[Task to complete]:
A verbatim transcript of the lines below, starting at the first and ending with the one that holds "Some (JStr now)", is what should be produced.

--- Records to use Enclosed Below ---

(** X5. A stored task can be updated under the name it already has: in a
    store written by the routes with every read of the entries completing,
    updateTask for a stored non-empty id, with valid fields and a name whose
    trimmed form is the task's own, succeeds, however its own read goes; the
    new record has the fields sent and [updated_at], and keeps the
    [created_at] and [enabled] of the old one. *)
Theorem updateTask_may_keep_its_name ops task listing now k t n :
  Forall listing_completes ops →
  let kv := run_ops ops ∅ in
  kv !! k = Some t → k ≠ "" →
  get_prop task "id" = inr (JStr k) →
  validateTaskData task = inr tt →
  get_prop task "name" = inr (JStr n) →
  trimmed_name t = Some (JsString.trim n) →
  (∃ d, get_prop task "description" = inr d ∧ string_or_missing d) →
  ∃ record,
    updateTask task listing now kv = (inr success_body, <[ k := record ]> kv)
    ∧ record !! "name" = Some (JStr (JsString.trim n))
    ∧ record !! "updated_at" = Some (JStr now)
    ∧ record !! "created_at" = t !! "created_at"
    ∧ record !! "enabled" = t !! "enabled".
Proof.
  intros Hall kv Hk Hne Hid Hv Hn Hname (d & Hd & Hty).
  destruct (run_ops_preserves ops ∅ Hall) as [Hok Huniq];
    [apply empty_store_ok..|].
  fold kv in Hok, Huniq.
  assert (Hfree : TaskStore.checkNameExists listing n (JStr k) kv
                  = (inr false, kv)).
  { destruct listing as [|error]; [|apply checkNameExists_caught].
    destruct (checkNameExists_run kv n (JStr k)) as ([] & Hrun & Hb); [|done].
    exfalso. destruct (proj1 Hb eq_refl) as (k' & v & Hk' & Hvn & Hvi).
    destruct (Hok k' v Hk') as (Hnoid & m & Hm & Htrim).
    apply strict_eq_JStr in Hvn.
    assert (k' = k) as ->.
    { apply (Huniq k' k v t (JsString.trim n)); [done..| |done].
      unfold trimmed_name. rewrite Hvn. by rewrite JsStringFacts.trim_idemp. }
    revert Hvi. unfold prop. rewrite lookup_union_r by done.
    rewrite lookup_singleton_eq. simpl. by rewrite String.eqb_refl. }
  pose proof Hv as Hfields.
  apply validateTaskData_ok in Hfields
    as ((n' & Hn' & _) & (r & Hr & _) & (w & Hw & _) & (c & Hc & _)).
  rewrite Hn in Hn'. injection Hn' as <-.
  destruct (task_record_run task kv n r w c Hn Hr Hw Hc)
    as (ref & desc & Href & Hdesc & Hrec).
  rewrite Hd in Hdesc. injection Hdesc as <-.
  destruct (call_trim_opt_typed "task.description?" d Hty) as (s & Hs & _).
  rewrite Hs in Hrec.
  eexists. split.
  - unfold updateTask. unfold mbind, M_bind, lift. rewrite Hid.
    assert (truthy (JStr k) = true) as ->.
    { destruct (truthy (JStr k)) eqn:E; [done|]. by apply truthy_JStr in E. }
    cbn [negb]. rewrite Hv, Hn. unfold as_string. cbv beta iota.
    rewrite Hfree, Hrec. unfold store_update. cbn [key_of].
    rewrite update_run, Hk. reflexivity.
  - split_and!.
    + rewrite lookup_insert_ne by done. by apply lookup_union_Some_l.
    + apply lookup_insert_eq.
    + rewrite lookup_insert_ne by done. by rewrite lookup_union_r.
    + rewrite lookup_insert_ne by done. by rewrite lookup_union_r.
Qed.

Lemma updateTask_may_keep_its_name_witness :
  let ops := [ OpCreate scenarioA Completes "id-1" "2024-01-01T00:00:00.000Z";
               OpToggle (JObj (<[ "id" := JStr "id-1" ]>
                               {[ "enabled" := JBool false ]}))
                        "2024-01-02T00:00:00.000Z" ] in
  let task := JObj (<[ "id" := JStr "id-1" ]>
                    (<[ "name" := JStr " nightly-build" ]>
                    (<[ "repo" := JStr "acme/app" ]>
                    (<[ "workflow" := JStr "ci/build.yml" ]>
                    {[ "cron" := JStr "0 5 * * *" ]})))) in
  ∃ t record,
    Forall listing_completes ops
    ∧ run_ops ops ∅ !! "id-1" = Some t
    ∧ updateTask task Completes "2024-01-03T00:00:00.000Z" (run_ops ops ∅)
      = (inr success_body, <[ "id-1" := record ]> (run_ops ops ∅))
    ∧ record !! "name" = Some (JStr (JsString.trim " nightly-build"))
    ∧ record !! "created_at" = t !! "created_at"
    ∧ record !! "enabled" = t !! "enabled"
    ∧ t !! "enabled" = Some (JBool false).
Proof.
  intros ops task.
  assert (Hall : Forall listing_completes ops) by (by repeat constructor).
  destruct (run_ops ops ∅ !! "id-1") as [t|] eqn:Hk; [|by exfalso].
  assert (Hid : get_prop task "id" = inr (JStr "id-1")) by reflexivity.
  assert (Hv : validateTaskData task = inr tt) by reflexivity.
  assert (Hn : get_prop task "name" = inr (JStr " nightly-build")) by reflexivity.
  assert (Ht : Some t = run_ops ops ∅ !! "id-1") by done.
  assert (Hname : trimmed_name t = Some (JsString.trim " nightly-build")).
  { injection Ht as ->. reflexivity. }
  assert (Hd : ∃ d, get_prop task "description" = inr d ∧ string_or_missing d).
  { exists JUndefined. split; [reflexivity | by left]. }
  destruct (updateTask_may_keep_its_name ops task Completes
              "2024-01-03T00:00:00.000Z" "id-1" t " nightly-build" Hall Hk
              ltac:(discriminate) Hid Hv Hn Hname Hd)
    as (record & Hrun & Hrn & _ & Hc & He).
  exists t, record.
  split_and!; [exact Hall | done | exact Hrun | exact Hrn | exact Hc | exact He |].
  injection Ht as ->. reflexivity.
Defined.

(** * Further properties: the shape of stored tasks *)

Lemma createTask_success_valid task listing id now (kv kv' : kvstore) r :
  createTask task listing id now kv = (inr r, kv') →
  validateTaskData task = inr tt.
Proof.
  destruct (validateTaskData task) as [e|[]] eqn:Hv; [|done].
  by rewrite (createTask_invalid task listing id now kv e Hv).
Qed.

Lemma updateTask_success_valid task listing now (kv kv' : kvstore) r :
  updateTask task listing now kv = (inr r, kv') →
  validateTaskData task = inr tt.
Proof.
  unfold updateTask. unfold mbind, M_bind, lift, throw.
  destruct (get_prop task "id") as [e|id]; [done|].
  destruct (negb (truthy id)); [done|].
  by destruct (validateTaskData task) as [e|[]].
Qed.

Lemma call_trim_opt_result what desc d :
  call_trim_opt what desc = inr d → ∃ x, js_or d (JStr "") = JStr x.
Proof.
  destruct desc; simpl; try discriminate; intros [= <-]; try by exists "".
  unfold js_or. destruct (truthy _); by eexists.
Qed.

Lemma js_or_main_truthy ref : truthy (js_or ref (JStr "main")) = true.
Proof. unfold js_or. by destruct (truthy ref) eqn:E. Qed.

Lemma trimmed_nonempty s :
  JsString.trim s ≠ "" →
  JsString.trim (JsString.trim s) = JsString.trim s ∧ JsString.trim s ≠ "".
Proof. intros H. split; [apply JsStringFacts.trim_idemp | done]. Qed.

(** A record with the fields of the literal of the routes is well formed. *)
Lemma well_formed_of_fields (t : jsobj) n r w c ref d x :
  t !! "name" = Some (JStr (JsString.trim n)) → JsString.trim n ≠ "" →
  t !! "repo" = Some (JStr (JsString.trim r)) → JsString.trim r ≠ "" →
  t !! "workflow" = Some (JStr (JsString.trim w)) → JsString.trim w ≠ "" →
  t !! "cron" = Some (JStr (JsString.trim c)) → JsString.trim c ≠ "" →
  t !! "ref" = Some (js_or ref (JStr "main")) →
  t !! "description" = Some (js_or d (JStr "")) → js_or d (JStr "") = JStr x →
  t !! "id" = None →
  well_formed_task t.
Proof.
  intros Hn Hn' Hr Hr' Hw Hw' Hc Hc' Href Hd Hx Hid. split_and!; [|by eauto using js_or_main_truthy|rewrite Hd, Hx; by eexists|done].
  intros f Hf. unfold required_fields in Hf.
  rewrite !elem_of_cons, elem_of_nil in Hf.
  destruct Hf as [->|[->|[->|[->|[]]]]]; eexists; (split; [eassumption|]);
    by apply trimmed_nonempty.
Qed.

(** Well-formedness looks at seven fields only. *)
Lemma well_formed_same_fields (t t' : jsobj) :
  (∀ f, f ≠ "enabled" → f ≠ "updated_at" → t' !! f = t !! f) →
  well_formed_task t → well_formed_task t'.
Proof.
  intros Hsame (Hreq & (r & Hr & Hrt) & (d & Hd) & Hid). split_and!.
  - intros f Hf. destruct (Hreq f Hf) as (s & Hs & Hst). exists s.
    split; [|done]. rewrite Hsame; [done| |];
      unfold required_fields in Hf; rewrite !elem_of_cons, elem_of_nil in Hf;
      destruct Hf as [->|[->|[->|[->|[]]]]]; done.
  - exists r. by rewrite Hsame.
  - exists d. by rewrite Hsame.
  - by rewrite Hsame.
Qed.

Lemma handler_keeps_well_formed o (kv : kvstore) :
  all_well_formed kv → all_well_formed (snd (handler o kv)).
Proof.
  intros Hwf.
  destruct o as [task listing id now|task listing now|body|body now]; simpl.
  - destruct (createTask task listing id now kv) as [[e|r] kv'] eqn:Hrun.
    { destruct (createTask_cases task listing id now kv)
        as [[e' He]|(? & ? & ? & ? & ? & ? & ? & H)];
        [rewrite He in Hrun; by injection Hrun as _ <-|].
      destruct H as (_ & _ & _ & _ & _ & _ & _ & _ & _ & H). congruence. }
    pose proof (createTask_success_valid _ _ _ _ _ _ _ Hrun) as Hv.
    apply validateTaskData_ok in Hv
      as ((n & Hn & Hn') & (rp & Hr & Hr') & (w & Hw & Hw') & (c & Hc & Hc')).
    destruct (createTask_cases task listing id now kv)
      as [[e He]|(n0 & r0 & w0 & c0 & ref & desc & d & Hn0 & _ & Hr0 & Hw0 & Hc0
                  & _ & _ & Hd & _ & Hok)]; [congruence|].
    rewrite Hok in Hrun. injection Hrun as _ <-. simpl.
    assert (n0 = n) as -> by congruence. assert (r0 = rp) as -> by congruence.
    assert (w0 = w) as -> by congruence. assert (c0 = c) as -> by congruence.
    destruct (call_trim_opt_result _ _ _ Hd) as [x Hx].
    intros k t. rewrite lookup_insert. case_decide; [|apply Hwf].
    intros [= <-].
    by apply (well_formed_of_fields _ n rp w c ref d x).
  - destruct (updateTask task listing now kv) as [[e|r] kv'] eqn:Hrun.
    { destruct (updateTask_cases task listing now kv)
        as [[e' He]|(? & ? & ? & ? & ? & ? & ? & ? & ? & H)];
        [rewrite He in Hrun; by injection Hrun as _ <-|].
      destruct H as (_ & _ & _ & _ & _ & _ & _ & _ & _ & _ & _ & H). congruence. }
    pose proof (updateTask_success_valid _ _ _ _ _ _ Hrun) as Hv.
    apply validateTaskData_ok in Hv
      as ((n & Hn & Hn') & (rp & Hr & Hr') & (w & Hw & Hw') & (c & Hc & Hc')).
    destruct (updateTask_cases task listing now kv)
      as [[e He]|(k & existing & n0 & r0 & w0 & c0 & ref & desc & d & _ & Hk
                  & Hn0 & _ & Hr0 & Hw0 & Hc0 & _ & _ & Hd & _ & Hok)];
      [congruence|].
    rewrite Hok in Hrun. injection Hrun as _ <-. simpl.
    assert (n0 = n) as -> by congruence. assert (r0 = rp) as -> by congruence.
    assert (w0 = w) as -> by congruence. assert (c0 = c) as -> by congruence.
    destruct (call_trim_opt_result _ _ _ Hd) as [x Hx].
    destruct (Hwf k existing Hk) as (_ & _ & _ & Hid).
    intros k' t. rewrite lookup_insert. case_decide; [|apply Hwf].
    intros [= <-].
    apply (well_formed_of_fields _ n rp w c ref d x); try done;
      try (rewrite lookup_insert_ne by done; by apply lookup_union_Some_l).
    rewrite lookup_insert_ne by done. by apply lookup_union_None.
  - destruct (deleteTask_cases body kv) as [[r ->]|[k ->]]; [done|]. simpl.
    intros k' t [_ H]%lookup_delete_Some. by apply (Hwf k').
  - destruct (toggleTask_cases body now kv)
      as [[e ->]|(k & task & enabled & Hk & ->)]; [done|]. simpl.
    intros k' t. rewrite lookup_insert. case_decide; [|apply Hwf].
    intros [= <-]. apply (well_formed_same_fields task); [|by apply (Hwf k)].
    intros f Hf1 Hf2. rewrite lookup_insert_ne by done. rewrite lookup_union.
    rewrite lookup_insert_ne by done. by destruct (task !! f).
Qed.

Lemma run_ops_well_formed ops (kv : kvstore) :
  all_well_formed kv → all_well_formed (run_ops ops kv).
Proof.
  revert kv. induction ops as [|o ops IH]; intros kv Hwf; simpl; [done|].
  by apply IH, handler_keeps_well_formed.
Qed.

--- End of Enclosed Records to use ---

[Solution to the problem]:
(** X5. A stored task can be updated under the name it already has: in a
    store written by the routes with every read of the entries completing,
    updateTask for a stored non-empty id, with valid fields and a name whose
    trimmed form is the task's own, succeeds, however its own read goes; the
    new record has the fields sent and [updated_at], and keeps the
    [created_at] and [enabled] of the old one. *)
Theorem updateTask_may_keep_its_name ops task listing now k t n :
  Forall listing_completes ops →
  let kv := run_ops ops ∅ in
  kv !! k = Some t → k ≠ "" →
  get_prop task "id" = inr (JStr k) →
  validateTaskData task = inr tt →
  get_prop task "name" = inr (JStr n) →
  trimmed_name t = Some (JsString.trim n) →
  (∃ d, get_prop task "description" = inr d ∧ string_or_missing d) →
  ∃ record,
    updateTask task listing now kv = (inr success_body, <[ k := record ]> kv)
    ∧ record !! "name" = Some (JStr (JsString.trim n))
    ∧ record !! "updated_at" = Some (JStr now)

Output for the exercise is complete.